Ада старательно записывала в столбик даты и фамилии, отрешенно думая о том, что эти исторические справки хоть и интересны, но совсем не то, что ей хотелось бы услышать. И только когда Сергей наконец-то перешел к последнему владельцу усадьбы – графу Боярышникову, – оживилась.

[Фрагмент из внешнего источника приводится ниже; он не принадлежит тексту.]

(* ===== verification/Contract.v ===== *)
(** The versioned data contracts of src/internal/contract/contracts.go: the
    records the components exchange and persist, their [Validate] methods and
    the lifecycle state machines of incidents and recovery commands.

    Go's string-typed enumerations can hold any string, so they stay strings
    here, with the constants the source declares. *)
From S2P Require Import Prelude GoLib GoTime Json.
From Stdlib Require Import SpecFloat.
From stdpp Require Import options.
Local Open Scope Z_scope.

Definition SchemaVersionV1 : string := "v1".
Definition maxReferenceCount : Z := 64.

Definition ErrInvalidContract := contract_error "invalid contract".
Definition ErrInvalidStateTransition := contract_error "invalid state transition".

(** * Constants *)

Definition SeverityInfo : string := "info".
Definition SeverityWarning : string := "warning".
Definition SeverityCritical : string := "critical".

Definition StateHealthy : string := "healthy".
Definition StateUnhealthy : string := "unhealthy".
Definition StateUnknown : string := "unknown".

Definition RiskLow : string := "low".
Definition RiskMedium : string := "medium".
Definition RiskHigh : string := "high".

Definition ActionDockerContainerRestart : string := "docker.container.restart".
Definition ActionDockerComposeServiceRestart : string := "docker.compose_service.restart".

Definition ApprovalGranted : string := "grant".
Definition ApprovalDenied : string := "deny".

Definition NotificationNone : string := "none".
Definition NotificationNotify : string := "notify".
Definition NotificationPage : string := "page".

Definition IncidentOpen : string := "open".
Definition IncidentAnalyzing : string := "analyzing".
Definition IncidentAwaitingApproval : string := "awaiting_approval".
Definition IncidentRecovering : string := "recovering".
Definition IncidentStabilizing : string := "stabilizing".
Definition IncidentClosed : string := "closed".
Definition IncidentFailed : string := "failed".

Definition RecoveryPending : string := "pending".
Definition RecoveryApproved : string := "approved".
Definition RecoveryExecuting : string := "executing".
Definition RecoveryStabilizing : string := "stabilizing".
Definition RecoverySucceeded : string := "succeeded".
Definition RecoveryFailed : string := "failed".
Definition RecoveryDenied : string := "denied".
Definition RecoveryExpired : string := "expired".

Definition DeliveryPayloadLifecycleEvent : string := "lifecycle_event".
Definition DeliveryPayloadIncidentReport : string := "incident_report".

Definition DeliveryPending : string := "pending".
Definition DeliveryDelivered : string := "delivered".
Definition DeliveryExpired : string := "expired".
Definition DeliveryFailed : string := "failed".

Definition ConfidenceLow : string := "low".
Definition ConfidenceMedium : string := "medium".
Definition ConfidenceHigh : string := "high".

Definition LifecycleIncidentConfirmed : string := "incident.confirmed".
Definition LifecycleAnalysisUnavailable : string := "analysis.unavailable".
Definition LifecyclePolicyDenied : string := "policy.denied".
Definition LifecycleApprovalRequested : string := "approval.requested".
Definition LifecycleRecoveryStarted : string := "recovery.started".
Definition LifecycleIncidentClosed : string := "incident.closed".
Definition LifecycleIncidentFailed : string := "incident.failed".

(** * Records *)

(** Constrains locally retained evidence. *)
Record EvidencePolicy := mkEvidencePolicy {
  ep_RedactionProfile : string;
  ep_MaxBytes : Z;
}.
#[export] Instance EvidencePolicy_eta : Updatable EvidencePolicy :=
  fun r => mkEvidencePolicy (ep_RedactionProfile r) (ep_MaxBytes r).
Definition EvidencePolicy_zero : EvidencePolicy := mkEvidencePolicy "" 0.
#[export] Instance EvidencePolicy_json : GoJson EvidencePolicy := struct_json EvidencePolicy_zero [
  field_of "redaction_profile" ep_RedactionProfile never;
  field_of "max_bytes" ep_MaxBytes never].

(** Bounded post-recovery verification. *)
Record StabilizationPolicy := mkStabilizationPolicy {
  sp_RecoverySamples : Z;
  sp_Window : duration;
}.
#[export] Instance StabilizationPolicy_eta : Updatable StabilizationPolicy :=
  fun r => mkStabilizationPolicy (sp_RecoverySamples r) (sp_Window r).
Definition StabilizationPolicy_zero : StabilizationPolicy := mkStabilizationPolicy 0 0.
#[export] Instance StabilizationPolicy_json : GoJson StabilizationPolicy := struct_json StabilizationPolicy_zero [
  field_of "recovery_samples" sp_RecoverySamples never;
  field_dur "window" sp_Window].

(** A deterministic health signal evaluation. *)
Record ProbeRule := mkProbeRule {
  pr_RuleID : string;
  pr_SignalType : string;
  pr_Interval : duration;
  pr_Timeout : duration;
  pr_Threshold : float64;
  pr_ConsecutiveFailures : Z;
  pr_RecoverySamples : Z;
  pr_SLOWindow : duration;
  pr_Severity : string;
}.
#[export] Instance ProbeRule_eta : Updatable ProbeRule :=
  fun r => mkProbeRule (pr_RuleID r) (pr_SignalType r) (pr_Interval r) (pr_Timeout r) (pr_Threshold r) (pr_ConsecutiveFailures r) (pr_RecoverySamples r) (pr_SLOWindow r) (pr_Severity r).
Definition ProbeRule_zero : ProbeRule := mkProbeRule "" "" 0 0 (S754_zero false) 0 0 0 "".
#[export] Instance ProbeRule_json : GoJson ProbeRule := struct_json ProbeRule_zero [
  field_of "rule_id" pr_RuleID never;
  field_of "signal_type" pr_SignalType never;
  field_dur "interval" pr_Interval;
  field_dur "timeout" pr_Timeout;
  field_of "threshold" pr_Threshold never;
  field_of "consecutive_failures" pr_ConsecutiveFailures never;
  field_of "recovery_samples" pr_RecoverySamples never;
  field_dur "slo_window" pr_SLOWindow;
  field_of "severity" pr_Severity never].

(** One monitored local service. *)
Record ServiceTarget := mkServiceTarget {
  tgt_SchemaVersion : string;
  tgt_TargetID : string;
  tgt_AdapterType : string;
  tgt_Selector : string;
  tgt_ProbeRules : list ProbeRule;
  tgt_EvidencePolicy : EvidencePolicy;
  tgt_StabilizationPolicy : StabilizationPolicy;
  tgt_Enabled : bool;
}.
#[export] Instance ServiceTarget_eta : Updatable ServiceTarget :=
  fun r => mkServiceTarget (tgt_SchemaVersion r) (tgt_TargetID r) (tgt_AdapterType r) (tgt_Selector r) (tgt_ProbeRules r) (tgt_EvidencePolicy r) (tgt_StabilizationPolicy r) (tgt_Enabled r).
Definition ServiceTarget_zero : ServiceTarget := mkServiceTarget "" "" "" "" [] EvidencePolicy_zero StabilizationPolicy_zero false.
#[export] Instance ServiceTarget_json : GoJson ServiceTarget := struct_json ServiceTarget_zero [
  field_of "schema_version" tgt_SchemaVersion never;
  field_of "target_id" tgt_TargetID never;
  field_of "adapter_type" tgt_AdapterType never;
  field_of "selector" tgt_Selector never;
  field_of "probe_rules" tgt_ProbeRules never;
  field_of "evidence_policy" tgt_EvidencePolicy never;
  field_of "stabilization_policy" tgt_StabilizationPolicy never;
  field_of "enabled" tgt_Enabled never].

(** A normalized observation. *)
Record HealthObservation := mkHealthObservation {
  obs_SchemaVersion : string;
  obs_ObservationID : string;
  obs_TargetID : string;
  obs_RuleID : string;
  obs_TargetSnapshotVersion : Z;
  obs_ObservedAt : time;
  obs_NormalizedState : string;
  obs_BoundedValues : gmap string float64;
  obs_EvidenceRefs : list string;
  obs_Sequence : Z;
}.
#[export] Instance HealthObservation_eta : Updatable HealthObservation :=
  fun r => mkHealthObservation (obs_SchemaVersion r) (obs_ObservationID r) (obs_TargetID r) (obs_RuleID r) (obs_TargetSnapshotVersion r) (obs_ObservedAt r) (obs_NormalizedState r) (obs_BoundedValues r) (obs_EvidenceRefs r) (obs_Sequence r).
Definition HealthObservation_zero : HealthObservation := mkHealthObservation "" "" "" "" 0 0 "" ∅ [] 0.

(** The durable record of one deduplicated service failure. *)
Record Incident := mkIncident {
  inc_SchemaVersion : string;
  inc_IncidentID : string;
  inc_DedupeKey : string;
  inc_TargetID : string;
  inc_RuleIDs : list string;
  inc_State : string;
  inc_Severity : string;
  inc_OpenedAt : time;
  inc_AnalysisRef : string;
  inc_SelectedRunbookID : string;
  inc_TerminalAt : time;
}.
#[export] Instance Incident_eta : Updatable Incident :=
  fun r => mkIncident (inc_SchemaVersion r) (inc_IncidentID r) (inc_DedupeKey r) (inc_TargetID r) (inc_RuleIDs r) (inc_State r) (inc_Severity r) (inc_OpenedAt r) (inc_AnalysisRef r) (inc_SelectedRunbookID r) (inc_TerminalAt r).
Definition Incident_zero : Incident := mkIncident "" "" "" "" [] "" "" 0 "" "" 0.
#[export] Instance Incident_json : GoJson Incident := struct_json Incident_zero [
  field_of "schema_version" inc_SchemaVersion never;
  field_of "incident_id" inc_IncidentID never;
  field_of "dedupe_key" inc_DedupeKey never;
  field_of "target_id" inc_TargetID never;
  field_of "rule_ids" inc_RuleIDs never;
  field_of "state" inc_State never;
  field_of "severity" inc_Severity never;
  field_time "opened_at" inc_OpenedAt;
  field_of "analysis_ref" inc_AnalysisRef empty_string;
  field_of "selected_runbook_id" inc_SelectedRunbookID empty_string;
  field_time "terminal_at" inc_TerminalAt].

(** Restricts a runbook to an approved target. *)
Record TargetConstraint := mkTargetConstraint {
  tc_Field : string;
  tc_Value : string;
}.
#[export] Instance TargetConstraint_eta : Updatable TargetConstraint :=
  fun r => mkTargetConstraint (tc_Field r) (tc_Value r).
Definition TargetConstraint_zero : TargetConstraint := mkTargetConstraint "" "".
#[export] Instance TargetConstraint_json : GoJson TargetConstraint := struct_json TargetConstraint_zero [
  field_of "field" tc_Field never;
  field_of "value" tc_Value never].

(** A registered action; it has no raw command, argv, shell or script. *)
Record TypedAction := mkTypedAction {
  act_ActionType : string;
  act_TargetSelector : string;
  act_StopTimeout : duration;
  act_Cooldown : duration;
}.
#[export] Instance TypedAction_eta : Updatable TypedAction :=
  fun r => mkTypedAction (act_ActionType r) (act_TargetSelector r) (act_StopTimeout r) (act_Cooldown r).
Definition TypedAction_zero : TypedAction := mkTypedAction "" "" 0 0.
#[export] Instance TypedAction_json : GoJson TypedAction := struct_json TypedAction_zero [
  field_of "action_type" act_ActionType never;
  field_of "target_selector" act_TargetSelector never;
  field_dur "stop_timeout" act_StopTimeout;
  field_dur "cooldown" act_Cooldown].

(** Whether a typed action requires human approval. *)
Record ApprovalPolicy := mkApprovalPolicy {
  ap_Required : bool;
}.
#[export] Instance ApprovalPolicy_eta : Updatable ApprovalPolicy :=
  fun r => mkApprovalPolicy (ap_Required r).
Definition ApprovalPolicy_zero : ApprovalPolicy := mkApprovalPolicy false.
#[export] Instance ApprovalPolicy_json : GoJson ApprovalPolicy := struct_json ApprovalPolicy_zero [
  field_of "required" ap_Required never].

(** A bounded number of action attempts. *)
Record RetryPolicy := mkRetryPolicy {
  rp_MaxAttempts : Z;
}.
#[export] Instance RetryPolicy_eta : Updatable RetryPolicy :=
  fun r => mkRetryPolicy (rp_MaxAttempts r).
Definition RetryPolicy_zero : RetryPolicy := mkRetryPolicy 0.
#[export] Instance RetryPolicy_json : GoJson RetryPolicy := struct_json RetryPolicy_zero [
  field_of "max_attempts" rp_MaxAttempts never].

– Петр Алексеевич Боярышников был женат два раза. Первая его жена, Мария Боярышникова, в девичестве Голикова, умерла при родах. От этого брака осталась дочь Настасья или, как ее звали домашние, Ася. Спустя почти пятнадцать лет после смерти первой жены Боярышников вновь женился, по иронии судьбы, его вторую жену звали почти так же, как первую, – Мари. Боярышников привез гувернантку для своей дочери из одного путешествия по Европе. Мари, урожденная француженка, по словам очевидцев, не отличалась красотой, однако довольно быстро вскружила голову графу так, что Боярышников на ней женился. Мари недолюбливали в окружении, приписывали ей вину в любых несчастьях, считали ведьмой.
– А были основания? – подняла бровь Ада.
– Не знаю, – усмехнулся Писаренков, – я в эти вещи – магию, ведьм – как-то слабо верю. По должности не положено! Я верю в человеческий фактор, а не в колдовство, в проверенную информацию, а не в деревенские легенды.
– А мне все интересно!
– Ну, значит, слушай дальше. То ли потому, что некоторые привычки Мари были непонятны окружению, то ли потому, что она что-то делала вопреки русским традициям, но ее невзлюбили. Темный народ! При этом, чуть что, обращались за помощью к местным знахаркам, их не боялись и даже почитали.
– Свои бабки как-то понятнее и роднее, чем иностранка, – улыбнулась Ада. – Что-то подобное про Мари я слышала от нашей уборщицы Нюры. Любила она призраком бывшей хозяйки припугнуть нас, детей.
– И как? Встречалась ли ты хоть раз с этим призраком? – иронично усмехнулся Писаренков.